Hypoparathyroidism is a rare condition associating autoimmune, genetic, post-operatory (most frequent) or idiopathic causes. Low calcium causes neuromuscular irritability of chronic or acute type like muscle crample, paresthesia, tingling, cardiac rhythm anomalies, seizures, etc. Despite calcium and active vitamin D replacement, acute complications are frequently seen and generally a reduced quality of life is registered since pathogenic medication like parathormone drug substitution is not currently available in daily practice.
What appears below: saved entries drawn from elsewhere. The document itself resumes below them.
(** The module's [async_setup_entry(hass, entry)]: the manager is in
    [hass.data] before [async_setup] runs, and an error of [async_setup]
    leaves the entry point with it. *)
Definition async_setup_entry (entry_id : string) (e : ConfigEntry) (h : Hass)
    : Hass * completion :=
  let domain_data := default ∅ (hass_data h) in
  let manager := length (objects h) in
  let h := set_objects (objects h ++ [__init__ e]) h in
  let h := set_data (Some (<[entry_id := manager]> domain_data)) h in
  match async_setup manager h with
  | (h, Returned) => (h, Return true)
  | (h, Raised err) => (h, Raise err)
  end.

(** The module's [async_unload_entry(hass, entry)]; [unload_ok] is [True]. *)
Definition async_unload_entry (entry_id : string) (h : Hass) : Hass * completion :=
  match hass_data h with
  | None => (h, Raise (KeyError DOMAIN))
  | Some domain_data =>
      match domain_data !! entry_id with
      | None => (h, Raise (KeyError entry_id))
      | Some manager =>
          let h := set_data (Some (delete entry_id domain_data)) h in
          let h := async_unload manager h in
          (h, Return true)
      end
  end.

(** The host runs a handler of the object [o] and queues the tasks it
    creates. *)
Definition on_object (o : nat) (f : World → LightStateManager → result World)
    (h : Hass) : Hass * list effect :=
  match objects h !! o with
  | None => (h, [])
  | Some self =>
      let r := f (hass_world h) self in
      (mkHass (world r) (hass_data h) (<[o := self_after r]> (objects h))
              (hass_services h) (hass_timers h) (hass_listeners h)
              (hass_tasks h ++ ((λ ids, (o, ids)) <$> created_tasks (effects r))),
       effects r)
  end.

(** A call of [DOMAIN.name] with [{"entity_id": entity_ids}] *)
Definition call_service (name : string) (entity_ids : list string) (h : Hass)
    : Hass * list effect :=
  match hass_services h !! name with
  | Some (o, m) => on_object o (run_handler states_get async_call m entity_ids) h
  | None => (h, [])
  end.

(** The period of the timer of [o] elapses. *)
Definition time_interval_elapsed (o : nat) (h : Hass) : Hass * list effect :=
  match hass_timers h !! o with
  | Some _ => on_object o (_handle_interval_save states_get) h
  | None => (h, [])
  end.

(** An [EVENT_STATE_CHANGED] event goes to the listeners [ls] in turn. *)
Fixpoint notify (ls : list (nat * list string)) (event : Event) (h : Hass)
    : Hass * list effect :=
  match ls with
  | [] => (h, [])
  | (o, motion_sensors) :: ls =>
      let '(h1, es1) := on_object o (handle_motion motion_sensors event) h in
      let '(h2, es2) := notify ls event h1 in
      (h2, (es1 ++ es2)%list)
  end.

(** An [EVENT_STATE_CHANGED] event on the bus *)
Definition state_changed (event : Event) (h : Hass) : Hass * list effect :=
  notify (hass_listeners h) event h.

End Host.
(** C1, on the validator as constructed.  An ascending, cyclic validator
    built by the constructor, with no assignment of [single_color]: the
    first update (colour 100) passes, and the second (colour 40, a delta of
    -60 beyond [max_valid_back_movement = 0]) neither passes nor fails with
    [GradientViolation]: it raises [AttributeError], because
    [_min_available_color] does not exist.  After [single_color = "B"] the
    same two updates give Pass and then [GradientViolation]. *)
Theorem cyclic_validator_without_single_color :
  exists v0 v1 v2,
    __init__ two_tone true 0 true true = Ok v0
    /\ update_xyt 0 0 v0 = (v1, Py.Ok Pass)
    /\ update_xyt 1 0 v1 = (v1, Py.Raise Py.AttributeError)
    /\ single_color_setter (Some "B") v0 = (v2, Py.Ok tt)
    /\ range_of v2 (Some 255)
    /\ snd (update_xyt 1 0 (fst (update_xyt 0 0 v2))) = Py.Ok gradient_violation.
Proof.
  eexists. eexists. eexists.
  split; [reflexivity|]. split; [reflexivity|]. split; [reflexivity|].
  split; [reflexivity|]. split; [|reflexivity].
  apply (range_known _ 0 255); reflexivity.
Qed.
Other complications are due to overtreatment with calcium and vitamin D like kidney stones and associated urinary infections and hypercalciuria while increased calcium-phosphor product causes calcifilaxia of different locations causing complications like skin necrosis, brain calcifications with seizures, etc. We introduce a case of hypoparathyoidism in association with other co- morbiditis and a brief discussion around the case related to bone mineral density anomalies or usefulness in general panel of investigations in this particular topic. This is a 43-year old non-smoking male coming from non-endemic area that had a small lesion of skin necrosis at left hand. He has autoimmune thyroiditis and on admission low values of calcium and PTH 2 pg/ml (normal 15-65 pg/ml) are consistent for the diagnosis of hypoparathyroidsm, probably of autoimmune cause. Central DXA shows high BMD at each site. He was offered calcium and vitamin D replacements with a mild clinical improvement. This case of autoimmune hypoparathyroidism associated with Hashimoto’s thyroiditis highlights the idea of high DXA-BMD due to cortical and trabecular effects of PTH deficiency.